Data excerpts

....

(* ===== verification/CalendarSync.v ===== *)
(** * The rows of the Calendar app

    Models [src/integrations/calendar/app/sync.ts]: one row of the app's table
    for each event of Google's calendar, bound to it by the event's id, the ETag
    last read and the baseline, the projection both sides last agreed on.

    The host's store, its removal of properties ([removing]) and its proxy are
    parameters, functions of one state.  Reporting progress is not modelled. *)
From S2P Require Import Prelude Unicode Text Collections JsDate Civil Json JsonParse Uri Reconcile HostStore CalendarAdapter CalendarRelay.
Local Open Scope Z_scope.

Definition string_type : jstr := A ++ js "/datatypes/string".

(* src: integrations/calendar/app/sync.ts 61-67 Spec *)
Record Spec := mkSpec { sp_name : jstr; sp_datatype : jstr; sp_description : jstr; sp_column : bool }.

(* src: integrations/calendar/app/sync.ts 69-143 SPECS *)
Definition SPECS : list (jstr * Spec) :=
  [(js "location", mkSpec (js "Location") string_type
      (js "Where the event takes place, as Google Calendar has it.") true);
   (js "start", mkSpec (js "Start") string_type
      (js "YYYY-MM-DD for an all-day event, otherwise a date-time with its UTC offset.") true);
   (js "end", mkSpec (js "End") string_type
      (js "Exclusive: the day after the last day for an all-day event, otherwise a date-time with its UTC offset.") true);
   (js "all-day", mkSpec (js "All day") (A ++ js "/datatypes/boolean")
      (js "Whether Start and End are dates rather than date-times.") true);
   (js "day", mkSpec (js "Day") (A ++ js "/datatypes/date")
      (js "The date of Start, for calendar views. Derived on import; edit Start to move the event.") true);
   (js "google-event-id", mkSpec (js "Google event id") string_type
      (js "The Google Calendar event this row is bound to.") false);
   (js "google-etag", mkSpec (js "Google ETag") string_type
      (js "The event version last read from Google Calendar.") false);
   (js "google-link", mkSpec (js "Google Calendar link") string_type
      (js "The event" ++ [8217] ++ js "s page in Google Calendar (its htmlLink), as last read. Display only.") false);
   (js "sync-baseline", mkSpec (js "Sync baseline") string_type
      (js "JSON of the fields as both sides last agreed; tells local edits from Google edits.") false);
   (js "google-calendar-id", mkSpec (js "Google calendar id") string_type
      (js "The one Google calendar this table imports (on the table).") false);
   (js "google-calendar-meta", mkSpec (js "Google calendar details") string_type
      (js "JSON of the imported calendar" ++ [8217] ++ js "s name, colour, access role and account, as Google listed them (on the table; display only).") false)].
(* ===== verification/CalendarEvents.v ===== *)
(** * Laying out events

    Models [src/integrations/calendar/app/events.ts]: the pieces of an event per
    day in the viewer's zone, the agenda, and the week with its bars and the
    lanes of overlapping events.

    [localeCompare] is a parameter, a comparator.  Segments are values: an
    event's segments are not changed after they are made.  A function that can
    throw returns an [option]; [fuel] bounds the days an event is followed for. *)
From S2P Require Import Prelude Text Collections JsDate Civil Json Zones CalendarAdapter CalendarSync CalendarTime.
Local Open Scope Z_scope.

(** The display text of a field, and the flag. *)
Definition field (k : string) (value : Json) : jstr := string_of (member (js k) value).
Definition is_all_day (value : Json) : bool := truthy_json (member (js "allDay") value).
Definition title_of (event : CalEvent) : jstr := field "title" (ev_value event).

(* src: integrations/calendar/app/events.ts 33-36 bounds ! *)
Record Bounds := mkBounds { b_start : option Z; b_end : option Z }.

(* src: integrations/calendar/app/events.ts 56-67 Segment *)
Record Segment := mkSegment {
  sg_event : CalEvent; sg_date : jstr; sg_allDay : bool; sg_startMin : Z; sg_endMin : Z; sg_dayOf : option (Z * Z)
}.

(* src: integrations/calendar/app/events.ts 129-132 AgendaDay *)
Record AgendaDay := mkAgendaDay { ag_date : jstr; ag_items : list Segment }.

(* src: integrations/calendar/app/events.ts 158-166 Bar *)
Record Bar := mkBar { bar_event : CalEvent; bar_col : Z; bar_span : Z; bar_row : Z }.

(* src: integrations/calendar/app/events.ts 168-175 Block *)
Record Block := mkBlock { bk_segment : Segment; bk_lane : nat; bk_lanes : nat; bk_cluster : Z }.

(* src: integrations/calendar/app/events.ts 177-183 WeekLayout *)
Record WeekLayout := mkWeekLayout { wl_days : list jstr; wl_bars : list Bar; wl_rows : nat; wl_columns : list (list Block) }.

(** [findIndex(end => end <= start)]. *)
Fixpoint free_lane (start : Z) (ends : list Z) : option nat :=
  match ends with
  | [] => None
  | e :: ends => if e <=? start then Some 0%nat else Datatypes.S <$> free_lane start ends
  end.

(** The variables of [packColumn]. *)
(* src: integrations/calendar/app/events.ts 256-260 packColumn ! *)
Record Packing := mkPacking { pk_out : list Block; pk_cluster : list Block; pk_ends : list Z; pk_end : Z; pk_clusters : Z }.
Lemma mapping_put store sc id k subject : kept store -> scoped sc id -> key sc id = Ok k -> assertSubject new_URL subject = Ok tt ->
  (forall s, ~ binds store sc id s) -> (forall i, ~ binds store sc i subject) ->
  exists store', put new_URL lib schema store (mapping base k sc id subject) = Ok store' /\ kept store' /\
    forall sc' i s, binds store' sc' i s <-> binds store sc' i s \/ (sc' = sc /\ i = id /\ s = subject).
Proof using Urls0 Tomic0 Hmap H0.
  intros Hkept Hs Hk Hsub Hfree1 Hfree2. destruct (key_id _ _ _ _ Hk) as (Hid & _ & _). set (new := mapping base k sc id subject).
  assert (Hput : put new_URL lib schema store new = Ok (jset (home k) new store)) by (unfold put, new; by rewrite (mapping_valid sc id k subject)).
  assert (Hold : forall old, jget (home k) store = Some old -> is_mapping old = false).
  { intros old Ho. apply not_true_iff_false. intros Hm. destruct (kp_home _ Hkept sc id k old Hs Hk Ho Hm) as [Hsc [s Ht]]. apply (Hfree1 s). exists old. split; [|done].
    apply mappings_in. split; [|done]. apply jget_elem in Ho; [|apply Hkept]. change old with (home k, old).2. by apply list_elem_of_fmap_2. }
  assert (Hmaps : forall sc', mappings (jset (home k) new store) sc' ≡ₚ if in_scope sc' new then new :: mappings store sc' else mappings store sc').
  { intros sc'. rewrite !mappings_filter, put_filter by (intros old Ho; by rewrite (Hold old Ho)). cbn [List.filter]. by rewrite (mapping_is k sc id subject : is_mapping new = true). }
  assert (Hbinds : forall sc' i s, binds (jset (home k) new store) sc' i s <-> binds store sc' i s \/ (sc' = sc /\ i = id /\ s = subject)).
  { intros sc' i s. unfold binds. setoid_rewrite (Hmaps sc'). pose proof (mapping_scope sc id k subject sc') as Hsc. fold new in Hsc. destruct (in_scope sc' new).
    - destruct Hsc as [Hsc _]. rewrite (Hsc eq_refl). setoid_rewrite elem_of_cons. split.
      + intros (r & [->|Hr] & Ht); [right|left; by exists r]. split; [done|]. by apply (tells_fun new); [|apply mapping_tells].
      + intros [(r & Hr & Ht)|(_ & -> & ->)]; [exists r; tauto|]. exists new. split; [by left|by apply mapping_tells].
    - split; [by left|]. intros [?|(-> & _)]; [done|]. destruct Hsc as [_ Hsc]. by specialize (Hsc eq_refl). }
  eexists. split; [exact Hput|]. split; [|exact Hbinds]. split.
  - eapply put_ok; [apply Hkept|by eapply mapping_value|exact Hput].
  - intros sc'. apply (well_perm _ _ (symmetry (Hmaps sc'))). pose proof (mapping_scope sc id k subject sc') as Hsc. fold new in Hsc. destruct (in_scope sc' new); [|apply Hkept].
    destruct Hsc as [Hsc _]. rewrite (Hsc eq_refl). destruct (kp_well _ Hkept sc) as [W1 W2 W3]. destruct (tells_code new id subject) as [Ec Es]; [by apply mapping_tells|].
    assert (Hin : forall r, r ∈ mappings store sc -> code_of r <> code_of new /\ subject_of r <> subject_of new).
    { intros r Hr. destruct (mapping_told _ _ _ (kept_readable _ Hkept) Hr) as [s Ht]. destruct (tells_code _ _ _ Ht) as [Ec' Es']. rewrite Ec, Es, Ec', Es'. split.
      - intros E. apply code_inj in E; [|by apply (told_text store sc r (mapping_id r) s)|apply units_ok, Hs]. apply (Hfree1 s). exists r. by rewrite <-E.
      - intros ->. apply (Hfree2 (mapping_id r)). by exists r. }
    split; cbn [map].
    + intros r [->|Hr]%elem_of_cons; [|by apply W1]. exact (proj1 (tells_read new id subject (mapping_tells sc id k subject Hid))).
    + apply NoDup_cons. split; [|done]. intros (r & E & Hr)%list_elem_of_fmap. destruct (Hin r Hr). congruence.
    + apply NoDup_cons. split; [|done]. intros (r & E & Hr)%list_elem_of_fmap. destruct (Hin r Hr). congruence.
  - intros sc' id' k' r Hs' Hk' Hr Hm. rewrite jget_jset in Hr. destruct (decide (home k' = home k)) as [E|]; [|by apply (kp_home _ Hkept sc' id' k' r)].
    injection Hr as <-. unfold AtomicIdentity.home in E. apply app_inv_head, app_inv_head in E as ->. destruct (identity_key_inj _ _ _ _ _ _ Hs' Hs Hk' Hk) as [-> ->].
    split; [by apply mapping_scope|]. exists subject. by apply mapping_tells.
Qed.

....

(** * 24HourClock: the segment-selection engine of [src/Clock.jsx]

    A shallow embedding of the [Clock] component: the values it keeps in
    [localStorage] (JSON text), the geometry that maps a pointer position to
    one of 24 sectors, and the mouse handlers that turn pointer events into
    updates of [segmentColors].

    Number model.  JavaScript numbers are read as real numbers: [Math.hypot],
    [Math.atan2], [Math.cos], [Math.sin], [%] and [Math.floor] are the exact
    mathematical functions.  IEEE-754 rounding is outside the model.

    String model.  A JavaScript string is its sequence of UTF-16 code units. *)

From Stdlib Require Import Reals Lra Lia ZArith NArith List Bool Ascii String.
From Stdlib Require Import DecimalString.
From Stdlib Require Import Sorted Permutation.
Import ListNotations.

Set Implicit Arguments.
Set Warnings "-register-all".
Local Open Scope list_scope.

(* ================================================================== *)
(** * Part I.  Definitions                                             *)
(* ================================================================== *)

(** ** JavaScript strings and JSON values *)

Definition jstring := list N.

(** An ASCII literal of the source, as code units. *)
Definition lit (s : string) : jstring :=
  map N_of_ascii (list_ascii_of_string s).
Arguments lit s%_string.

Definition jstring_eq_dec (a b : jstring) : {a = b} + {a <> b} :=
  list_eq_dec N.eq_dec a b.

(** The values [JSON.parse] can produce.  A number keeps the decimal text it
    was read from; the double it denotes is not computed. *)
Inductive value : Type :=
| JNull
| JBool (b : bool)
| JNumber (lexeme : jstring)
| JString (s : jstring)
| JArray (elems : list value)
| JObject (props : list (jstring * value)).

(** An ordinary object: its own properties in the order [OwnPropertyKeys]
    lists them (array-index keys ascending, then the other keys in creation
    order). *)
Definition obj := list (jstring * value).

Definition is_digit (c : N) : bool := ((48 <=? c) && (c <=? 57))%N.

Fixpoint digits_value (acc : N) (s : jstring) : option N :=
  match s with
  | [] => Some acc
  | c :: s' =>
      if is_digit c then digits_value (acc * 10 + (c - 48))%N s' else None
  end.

....

## YOUR GOAL
Would you retype the lines above from the one with "(* ===== verification/CalendarSync.v ===== *)" down to the one with "The host's store, its", word for word, both ends included and no other lines?

## RESPONSE BOX
(* ===== verification/CalendarSync.v ===== *)
(** * The rows of the Calendar app

    Models [src/integrations/calendar/app/sync.ts]: one row of the app's table
    for each event of Google's calendar, bound to it by the event's id, the ETag
    last read and the baseline, the projection both sides last agreed on.

    The host's store, its removal of properties ([removing]) and its proxy are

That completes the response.